**Task goal**
Throughout the entries below, report every line where "matches" is found.

**Material provided**
(** An error type outside the closed set is answered with the
    substituted envelope. *)
Lemma foreign_type_is_substituted :
  exists env,
    @make_err constants_builtins "bogus" "m" VNone VNone VNone = Ok env
    /\ Envelope.substituted env
    /\ Envelope.well_formed env.
Proof.
  destruct (@make_ok_make_err_strictly_valid constants_builtins) as [_ Herr].
  destruct (Herr (VStr "bogus") (VStr "m") VNone VNone VNone I)
    as (env & Hrun & Hwf & _ & Hiff & _ & Hsub).
  exists env. split; [exact Hrun|]. split; [|exact Hwf].
  apply Hsub. intros Hbuilt.
  apply Hiff in Hbuilt as [(name & Hname & Hin) _].
  injection Hname as <-. revert Hin.
  apply (bool_decide_unpack ("bogus" ∉ ALLOWED_ERROR_TYPES)). by vm_compute.
Defined.

(** C2 as stated fails for an error type that cannot be hashed: the
    membership test of the validation raises [TypeError], which is not
    caught, and [make_err] returns no envelope at all. *)
Lemma unhashable_error_type_escapes :
  @make_err constants_builtins (VList []) "m" VNone VNone VNone
  = Raise (PyErr TypeError "unhashable type").
Proof. reflexivity. Qed.

Lemma constructors_example :
  exists env error,
    @make_err constants_builtins "file_not_found" "File not found."
      (VStr "x.cif") (VDict ∅) (VDict ∅) = Ok env
    /\ field env "error" = Some error
    /\ field error "type" = Some (VStr "file_not_found").
Proof.
  destruct (@constructors_keep_their_arguments constants_builtins VNone
              "file_not_found" "File not found." (VStr "x.cif") ∅ ∅)
    as [_ Herr].
  destruct Herr as (env & error & Hrun & _ & _ & Herror & Htype & _).
  { apply (bool_decide_unpack _). by vm_compute. }
  exists env, error. by repeat split.
Defined.
(** * Vulnerability match store (sentinel/internal/store/matches.go)

    A shallow embedding of the match store of the code-intel sentinel
    service: the version-constraint evaluator, the scan that persists new
    matches, and the query side that turns the rows of a left join back
    into nested match objects.

    Go strings are byte strings and are modelled by [string]; Go [int] is
    modelled by [Z]; a nil slice and an empty slice are both [[]]; a [*string]
    is an [option string]. SQL text is modelled by its relational meaning
    over tables given as lists of records, a nullable column by [option]. *)

From Stdlib Require Import ZArith Ascii String List Bool Lia.
From stdpp Require Import base decidable option list gmap strings sorting.

Local Open Scope string_scope.
Local Open Scope Z_scope.
Local Open Scope list_scope.

(** ** Errors threaded through the store *)

Inductive Error : Type :=
| ErrScanNull          (* database/sql: converting NULL to int is unsupported *)
| ErrNegativeLimit     (* postgres: LIMIT / OFFSET must not be negative *)
| ErrUniqueViolation   (* postgres: duplicate key value violates unique constraint *)
| ErrRelationExists    (* postgres: relation already exists *)
| ErrNoRelation        (* postgres: relation does not exist *)
| ErrStore (code : Z). (* any failure reported by the connection *)

Inductive Result (A : Type) : Type :=
| Ok (a : A)
| Err (e : Error).
Arguments Ok {A} a.
Arguments Err {A} e.
(** * netdoc: discovery and ingestion pipeline

    A shallow embedding of three source files of the repository:

    - [netdoc/ingestors/netmiko_cisco_ios_show_inventory.py]  (module [ShowInventory])
    - [scripts/log_ingest.py]                                 (module [LogIngest])
    - [netdoc/discoverers/json_vmware_vsphere.py]             (module [Vsphere])

    Python code that touches the database is written in a state-and-exception
    monad over [World]; a raised exception keeps the world as it was at the
    point of the raise (nothing is rolled back). *)

From Stdlib Require Import ZArith String Ascii List Bool Lia Sorted.
From stdpp Require Import base option list gmap strings fin_maps.

Local Open Scope string_scope.
Local Open Scope Z_scope.

(** ** Python values and exceptions *)

Inductive exn : Type :=
  | AttributeError
  | IndexError
  | UnboundLocalError
  | JSONDecodeError
  | DoesNotExist.

Inductive res (A : Type) : Type :=
  | Ok (a : A)
  | Raise (e : exn).
Arguments Ok {A} a.
Arguments Raise {A} e.

(** [str.lower()], on the ASCII range. *)
Definition lower_ascii (c : ascii) : ascii :=
  let n := nat_of_ascii c in
  if (Nat.leb 65 n && Nat.leb n 90)%bool then ascii_of_nat (n + 32) else c.

Fixpoint lower (s : string) : string :=
  match s with
  | EmptyString => EmptyString
  | String c r => String (lower_ascii c) (lower r)
  end.

(** [sub in s] for strings. *)
Fixpoint contains (sub s : string) : bool :=
  (String.prefix sub s
   || match s with
      | EmptyString => false
      | String _ r => contains sub r
      end)%bool.

(** Truth value of [d.get(k)] when the values of [d] are strings: [None] and
    the empty string are false. *)
Definition truthy (v : option string) : bool :=
  match v with
  | Some s => negb (String.eqb s "")
  | None => false
  end.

**Answer for this exercise**
(** * Vulnerability match store (sentinel/internal/store/matches.go)
    matches, and the query side that turns the rows of a left join back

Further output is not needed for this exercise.